--- START ---

Lemma write_ranks_spec order rank ranks :
  NoDup order →
  (∀ idx, idx ∉ order → write_ranks order rank ranks !! idx = ranks !! idx) ∧
  (∀ r idx, order !! r = Some idx → idx < length ranks →
     write_ranks order rank ranks !! idx = Some (rank + r)).
Proof.
  revert rank ranks. induction order as [|i order IH]; intros rank ranks; [done|].
  intros [Hi Hnd]%NoDup_cons. cbn.
  destruct (IH (S rank) (<[i := rank]> ranks) Hnd) as [H1 H2]. split.
  - intros idx [Hne Hn]%not_elem_of_cons. rewrite H1, list_lookup_insert_ne by done. done.
  - intros [|r] idx; cbn.
    + intros [= ->] Hlt. by rewrite H1, list_lookup_insert_eq, Nat.add_0_r by done.
    + intros Hr Hlt. rewrite (H2 r) by (done || by rewrite length_insert). f_equal. lia.
Qed.

Lemma length_write_ranks order rank ranks : length (write_ranks order rank ranks) = length ranks.
Proof.
  revert rank ranks. induction order as [|i order IH]; intros rank ranks; cbn; [done|].
  by rewrite IH, length_insert.
Qed.

Lemma rule_order_perm rules : rule_order rules ≡ₚ seq 0 (length rules).
Proof.
  unfold rule_order. rewrite SortFunc_perm. unfold rule_keys.
  assert ((snd ∘ snd) <$> imap (λ i r, (ru_Position r, (ru_ID r, i))) rules = seq 0 (length rules)) as ->; [|done].
  rewrite fmap_imap. apply list_eq. intros i. rewrite list_lookup_imap.
  destruct (rules !! i) eqn:Hi; cbn; symmetry.
  - apply lookup_seq. apply lookup_lt_Some in Hi. lia.
  - apply lookup_ge_None. rewrite length_seq. by apply lookup_ge_None.
Qed.

Lemma rule_order_nodup rules : NoDup (rule_order rules).
Proof. rewrite rule_order_perm. apply NoDup_seq. Qed.

(** Rank and order are inverse to each other. *)
Lemma rankRules_spec rules i r :
  rankRules rules !! i = Some r ↔ rule_order rules !! r = Some i.
Proof.
  destruct (write_ranks_spec (rule_order rules) 0 (replicate (length rules) 0)
    (rule_order_nodup rules)) as [_ H].
  assert (∀ r i, rule_order rules !! r = Some i → rankRules rules !! i = Some r) as Hfw.
  { intros r' i' Hr. apply (H _ _ Hr). rewrite length_replicate.
    assert (i' ∈ rule_order rules) as Hin by (by eapply list_elem_of_lookup_2).
    rewrite rule_order_perm in Hin. apply elem_of_seq in Hin. lia. }
  split; [|apply Hfw]. intros Hi.
  assert (i ∈ rule_order rules) as Hin.
  { rewrite rule_order_perm. apply elem_of_seq.
    apply lookup_lt_Some in Hi. unfold rankRules in Hi.
    rewrite length_write_ranks, length_replicate in Hi. lia. }
  apply list_elem_of_lookup in Hin as [r' Hr']. pose proof (Hfw _ _ Hr'). congruence.
Qed.

Lemma length_rankRules rules : length (rankRules rules) = length rules.
Proof. unfold rankRules. by rewrite length_write_ranks, length_replicate. Qed.

Lemma rankRules_nodup rules : NoDup (rankRules rules).
Proof.
  apply NoDup_alt. intros i j r Hi Hj. apply rankRules_spec in Hi, Hj. congruence.
Qed.

Lemma rule_key_at rules r i :
  rule_order rules !! r = Some i →
  ∃ ru, rules !! i = Some ru ∧
    SortFunc rule_cmp (rule_keys rules) !! r = Some (ru_Position ru, (ru_ID ru, i)).
Proof.
  unfold rule_order. rewrite list_lookup_fmap. intros Hi.
  apply fmap_Some in Hi as (k & Hk & ->).
  assert (k ∈ rule_keys rules) as Hin.
  { rewrite <- (SortFunc_perm rule_cmp). by eapply list_elem_of_lookup_2. }
  apply list_elem_of_lookup in Hin as [j Hj]. unfold rule_keys in Hj.
  rewrite list_lookup_imap in Hj. apply fmap_Some in Hj as (ru & Hru & ->). cbn. eauto.
Qed.

Lemma rank_lt_key rules i j ri rj ui uj :
  rankRules rules !! i = Some ri → rankRules rules !! j = Some rj →
  rules !! i = Some ui → rules !! j = Some uj →
  ri < rj ↔ rule_cmp (ru_Position ui, (ru_ID ui, i)) (ru_Position uj, (ru_ID uj, j)) = Lt.
Proof.
  intros Hi Hj Hui Huj. apply rankRules_spec in Hi, Hj.
  destruct (rule_key_at _ _ _ Hi) as (? & ? & Ki), (rule_key_at _ _ _ Hj) as (? & ? & Kj).
  simplify_eq. set (ki := (ru_Position ui, (ru_ID ui, i))) in *.
  set (kj := (ru_Position uj, (ru_ID uj, j))) in *.
  pose proof (SortFunc_sorted rule_cmp (rule_keys rules)) as Hs.
  split; intros Hlt.
  - pose proof (StronglySorted_lookup _ _ _ _ _ _ Hs Ki Kj Hlt) as Hle. unfold cmp_le in Hle.
    destruct (rule_cmp ki kj) eqn:Hc; [|done|done].
    apply (cmp_eq (cmp:=rule_cmp)) in Hc. subst ki kj. simplify_eq.
    pose proof (NoDup_lookup _ _ _ _ (rule_order_nodup rules) Hi Hj). lia.
  - destruct (decide (ri < rj)) as [|Hn]; [done|]. exfalso.
    destruct (decide (ri = rj)) as [->|Hne].
    + rewrite Ki in Kj. injection Kj as Hpos Hid Hij. subst ki kj.
      rewrite Hpos, Hid, Hij in Hlt. by rewrite (cmp_refl rule_cmp) in Hlt.
    + pose proof (StronglySorted_lookup _ _ _ _ _ _ Hs Kj Ki ltac:(lia)) as Hle.
      unfold cmp_le in Hle. by rewrite (cmp_opp (cmp:=rule_cmp) ki kj), Hlt in Hle.
Qed.

(** [rankRules] gives every rule a rank of its own below the number of
    rules, and ranks follow the (Position, ID, input index) order. *)
Theorem rankRules_order rules :
  length (rankRules rules) = length rules ∧ NoDup (rankRules rules) ∧
  Forall (λ r, r < length rules) (rankRules rules) ∧
  ∀ i j ri rj ui uj,
    rankRules rules !! i = Some ri → rankRules rules !! j = Some rj →
    rules !! i = Some ui → rules !! j = Some uj →
    ri < rj ↔
    (ru_Position ui < ru_Position uj)%Z ∨
    ru_Position ui = ru_Position uj ∧
    (string_compare (ru_ID ui) (ru_ID uj) = Lt ∨ ru_ID ui = ru_ID uj ∧ i < j).
Proof.
  split_and!; [apply length_rankRules|apply rankRules_nodup| |].
  - apply Forall_lookup. intros i r Hr%rankRules_spec.
    apply lookup_lt_Some in Hr. by rewrite rule_order_perm, length_seq in Hr.
  - intros i j ri rj ui uj Hi Hj Hui Huj.
    rewrite (rank_lt_key rules i j ri rj ui uj Hi Hj Hui Huj).
    unfold rule_cmp, cmp_then. cbn [fst snd].
    destruct (Z.compare_spec (ru_Position ui) (ru_Position uj)) as [Hp|Hp|Hp];
      [|split; [auto|done]|split; [done|lia]].
    destruct (string_compare (ru_ID ui) (ru_ID uj)) eqn:Hid.
    + apply (cmp_eq (cmp:=string_compare)) in Hid. rewrite Nat.compare_lt_iff, Hid.
      naive_solver lia.
    + naive_solver.
    + split; [done|]. intros [?|(_ & [?|[He _]])]; [lia|done|].
      rewrite He, (cmp_refl string_compare) in Hid. done.
Qed.

(** ** The matcher *)

Section matcher.
Context `{RE : RegexEngine}.

Record Matcher := {
  m_exact : gmap bytes ruleEntry;
  m_templates : templateNode;
  m_prefixes : radixNode;
  m_regexes : list (Regexp * ruleEntry);
  m_fallback : MatchResult;
  m_size : nat;
}.

Definition set_exact (x : gmap bytes ruleEntry) (m : Matcher) : Matcher :=
  {| m_exact := x; m_templates := m_templates m; m_prefixes := m_prefixes m;
     m_regexes := m_regexes m; m_fallback := m_fallback m; m_size := m_size m |}.
Definition set_templates (x : templateNode) (m : Matcher) : Matcher :=
  {| m_exact := m_exact m; m_templates := x; m_prefixes := m_prefixes m;
     m_regexes := m_regexes m; m_fallback := m_fallback m; m_size := m_size m |}.
Definition set_prefixes (x : radixNode) (m : Matcher) : Matcher :=
  {| m_exact := m_exact m; m_templates := m_templates m; m_prefixes := x;
     m_regexes := m_regexes m; m_fallback := m_fallback m; m_size := m_size m |}.
Definition set_regexes (x : list (Regexp * ruleEntry)) (m : Matcher) : Matcher :=
  {| m_exact := m_exact m; m_templates := m_templates m; m_prefixes := m_prefixes m;
     m_regexes := x; m_fallback := m_fallback m; m_size := m_size m |}.

Definition Matcher_add (m : Matcher) (r : Rule) (e : ruleEntry) : result siteErr Matcher :=
  if String.eqb (ru_Kind r) RuleExact then
    match validatePathPattern (ru_Pattern r) with
    | Err err => Err err
    | Ok _ =>
        match m_exact m !! ru_Pattern r with
        | None => Ok (set_exact (<[ru_Pattern r := e]> (m_exact m)) m)
        | Some prev =>
            if (re_rank e <? re_rank prev)%nat
            then Ok (set_exact (<[ru_Pattern r := e]> (m_exact m)) m) else Ok m
        end
    end
  else if String.eqb (ru_Kind r) RuleTemplate then
    match parseTemplate (ru_Pattern r) with
    | Err err => Err err
    | Ok segments => Ok (set_templates (templateNode_insert (m_templates m) segments e) m)
    end
  else if String.eqb (ru_Kind r) RulePrefix then
    match validatePathPattern (ru_Pattern r) with
    | Err err => Err err
    | Ok _ => Ok (set_prefixes (radixNode_insert (m_prefixes m) (ru_Pattern r) e) m)
    end
  else if String.eqb (ru_Kind r) RuleRegex then
    match compileRegex (ru_Pattern r) with
    | Err err => Err err
    | Ok re => Ok (set_regexes (m_regexes m ++ [(re, e)]) m)
    end
  else
    match ValidatePattern (ru_Kind r) (ru_Pattern r) with
    | Err err => Err err
    | Ok _ => Ok m
    end.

--- END ---

• What you will do:
Please output the lines of the listing above that fall in the stretch from the one with "unfold cmp_le in Hle. by" through the one with "length (rankRules rules) = length rules ∧", exactly and only those.

• Response to the exercise:
      unfold cmp_le in Hle. by rewrite (cmp_opp (cmp:=rule_cmp) ki kj), Hlt in Hle.
Qed.

(** [rankRules] gives every rule a rank of its own below the number of
    rules, and ranks follow the (Position, ID, input index) order. *)
Theorem rankRules_order rules :
  length (rankRules rules) = length rules ∧ NoDup (rankRules rules) ∧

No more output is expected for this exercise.